Project Summary / Abstract This application to join the Consortium on Targeting And Regeneration as part of the Human Islet Research Network (HIRN) seeks to develop cell-based strategies to target pancreatic islets and overcome two central problems in type 1 diabetes (T1D) by (1) targeting immunoregulation to islets and suppressing immune- mediated destruction, without systemic immuno-suppression, and (2) delivering factors that improve β-cell survival, function and/or regeneration. Advances in genetic modification of T lymphocytes have revolutionized therapeutic targeting in fields like oncology. T cells can be engineered to express chimeric antigen receptors (CAR) that direct CAR T-cells to specific antigens expressed by neoplastic cells whereupon they activate and cause tumor regression and elimination. These successes have prompted exploration of CAR technology with regulatory T cells (T reg cells) in non-neoplastic disease settings, including T1D. While those studies demonstrated safety, Treg cells – which have the ability both to immunomodulate and deliver trophic factors supporting islet cell function and survival – did not localize to sites where they may be needed (like islets or pancreas). This proposal is based on recent discoveries by our team that mouse Treg cells can be modified to express CAR's which bind modified antibodies to direct Treg localization to islets, and promote allograft tolerance in vivo. We have identified CAR's targeting human β-cell antigens that direct human Treg cells to human islets in vitro and in vivo. We postulate that developing these T cell-based targeting methods will produce novel clinical strategies to prevent T1D in high risk patients, to suppress autoimmunity and preserve β-cell mass in patients with recent-onset T1D, and to deliver therapeutics to the islet for β-cell protection, functional improvement or regeneration in established T1D. Our team will bring to CTAR and HIRN substantial experience and new tools that could benefit the HIRN mission and its members.

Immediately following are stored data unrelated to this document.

Lemma wp_new_array {A} (get : module_obj → counted A) set bl `{!Field get set bl} size n t blank s
    (Q : unit → loading → Prop) (F : loading → Prop) :
  ok old [] s → array (get (md s)) = None → bl blank = [] → 0 <= size → 0 <= n →
  (∀ b s', size * n <= 2 ^ 30 → md s' = set (mkCounted n (Some (b, replicate (Z.to_nat n) blank))) (md s) →
     mem_of s' = mem_of s → pos s' = pos s → ok old [] s' → grows s s' → Q tt s') →
  (∀ s', ok old [] s' → F s') →
  wp (new_array set size n t blank) Q F s.
Proof.
  intros Hok Ha Hbl Hs Hn HQ HF. apply wp_bind, wp_modm. set (s1 := with_md _ s).
  assert (ok old [] s1) as Hok1.
  { apply ok_module; [done| | |by rewrite field_strings, field_block]; intros y;
      rewrite (blocks_set get set bl), (field_blocks (get := get) (md s)); unfold array_blocks; rewrite Ha; cbn [array];
      rewrite elem_of_nil; tauto. }
  apply wp_bind. eapply wp_malloc_block; [exact Hok1|lia| |done].
  intros b a s2 [B1 B2 B3 B4 B5 B6 B7] Hok2 G2. apply wp_bind, wp_modm. set (s3 := with_md _ s2).
  assert (ok old [b] s3) as Hok3.
  { apply ok_module; [done| | |by rewrite field_strings, field_block]; rewrite B7; cbn; intros y;
      rewrite field_set, (blocks_set get set bl (mkCounted n None)), (blocks_set get set bl (mkCounted n (Some _)));
      change (array_blocks bl (mkCounted n None)) with (@nil nat); rewrite elem_of_nil; [tauto|].
    intros [[->|(k&x&[-> _]%lookup_replicate&Hy)]%in_array_blocks|?]; [right; by left| |by left; right].
    rewrite Hbl in Hy. by apply not_elem_of_nil in Hy. }
  eapply (wp_alloc_info b t n [b] s1); [done|by exists None|by eapply fresh_not_old, B1|by left|exact Hok3|exact G2|].
  intros s4 L E M P D Hok4 G4. apply HQ with b; [done| |by rewrite M|by rewrite P| |exact G4].
  - rewrite D. cbn. rewrite B7. cbn. apply field_set.
  - eapply ok_settle; [exact Hok4|exact L|]. right. rewrite D. cbn. apply (blocks_set get set bl). left.
    apply in_array_blocks. by left.
Qed.

(** ** Strings *)

Lemma find_string_in nodes str node : find_string nodes str = Some node → ∃ b, (b, node) ∈ nodes.
Proof.
  induction nodes as [|[b n] nodes IH]; [done|]. cbn [find_string]. destruct (_ && _).
  - intros [= <-]. exists b. by left.
  - intros [b' Hb]%IH. exists b'. by right.
Qed.

Lemma wp_const_str_list_insert str s (Q : list Z → loading → Prop) (F : loading → Prop) :
  ok old [] s →
  (∀ node strs s', md s' = set_md_strings strs (md s) → check_utf8_str node = true →
     mem_of s' = mem_of s → pos s' = pos s → ok old [] s' → grows s s' → Q node s') →
  (∀ s', ok old [] s' → F s') →
  wp (const_str_list_insert str) Q F s.
Proof.
  intros Hok HQ HF. unfold const_str_list_insert. destruct (check_utf8_str str) eqn:Hu; [|by apply wp_kfail, HF].
  cbn [negb]. apply wp_bind, wp_getm. destruct (find_string _ _) as [node|] eqn:Ef.
  - apply wp_ret, (HQ node (md_strings (md s))); [by destruct s as [? []]| |done|done|done|by constructor].
    apply find_string_in in Ef as [b Hb]. by apply (proj1 (Forall_forall _ _) (lo_strings _ _ _ _ Hok) (b, node)).
  - apply wp_bind. eapply wp_malloc_block; [exact Hok| |  |done].
    { pose proof (zlen_nonneg str). change (sizeof StringNode) with 16. lia. }
    intros b a s2 [B1 B2 B3 B4 B5 B6 B7] Hok2 G2. apply wp_bind.
    eapply (wp_alloc_info b _ _ [b] s); [done|by exists None|by eapply fresh_not_old, B1|by left|exact Hok2|exact G2|].
    intros s4 L E M P D Hok4 G4. apply wp_bind, wp_modm, wp_ret.
    apply (HQ str ((b, str) :: md_strings (md s))); [cbn; congruence|done|exact (eq_trans M B5)|exact (eq_trans P B6)| |exact G4].
    destruct Hok4 as [W1 W2 W3 W4 W5 W6]. constructor; [done|done| | |exact W5|].
    + intros b' i Hb'. destruct (W3 b' i Hb') as [?|[[->|?]%elem_of_cons|(t&k&->&Ht)]]; [by left| |by right; left|].
      * right. right. exists StringNodeT, (zlen str + 1). split; [change (live (heap_of s4) !! b = Some i) in Hb'; congruence|].
        right. apply blocks_strings. left. by left.
      * right. right. exists t, k. split; [done|]. destruct Ht as [?|Ht]; [by left|right].
        rewrite D, B7 in Ht. cbn -[blocks_of]. rewrite D, B7. by apply blocks_more_strings.
    + cbn. constructor; [done|]. apply (lo_strings _ _ _ _ Hok).
    + intros b' [[[->|Hb']%elem_of_cons|Hb']%blocks_strings|Hb'].
      * apply W6. right. by left.
      * apply W6. left. rewrite D, B7. assert (md s = set_md_strings (md_strings (md s)) (md s)) as -> by (by destruct (md s)).
        apply blocks_strings. by left.
      * apply W6. left. cbn in Hb'. rewrite D, B7 in Hb' |- *.
        assert (md s = set_md_strings (md_strings (md s)) (md s)) as -> by (by destruct (md s)).
        apply blocks_strings. by right.
      * apply W6. right. by right.
Qed.

End heap.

项目摘要/摘要 申请加入目标和再生联盟作为人类岛屿研究的一部分 网络(Hirn)寻求开发基于细胞的策略来瞄准胰岛并克服两个中央 1型糖尿病(T1D)的问题：(1)针对胰岛的免疫调节和抑制免疫- 介导性破坏，没有系统性免疫抑制，以及(2)提供改善β细胞的因子 生存、功能和/或再生。T淋巴细胞基因修饰的进展带来了革命性的变化 肿瘤学等领域的治疗靶向。T细胞可以被改造成表达嵌合抗原受体 (CAR)将CAR T细胞定向到肿瘤细胞表达的特定抗原，然后它们激活并 导致肿瘤消退和消除。这些成功推动了汽车技术的探索， 非肿瘤性疾病环境中的调节性T细胞(T reg细胞)，包括T1D。虽然这些研究 证明安全，Treg细胞--既有免疫调节能力，又有运送营养因子的能力 支持胰岛细胞功能和存活--不局限于可能需要它们的部位(如胰岛或 胰腺)。这一建议是基于我们团队最近的发现，即小鼠Treg细胞可以被修改为 表达结合修饰抗体将Treg定位于胰岛并促进同种异体移植的CAR‘s 体内耐受性。我们已经确定了CAR的靶向人类β细胞抗原，将人类Treg细胞定向到 人胰岛的体外和活体实验。我们推测，开发这些基于T细胞的靶向方法将 制定新的临床策略来预防高危患者的T1D，抑制自身免疫并保护 新近发病的T1D患者中的β细胞群，并将治疗药物输送到胰岛以保护β细胞， 已建立的T1D的功能改善或再生。我们的团队将为ctar和hirn带来实质性的 可使赫恩特派团及其成员受益的经验和新工具。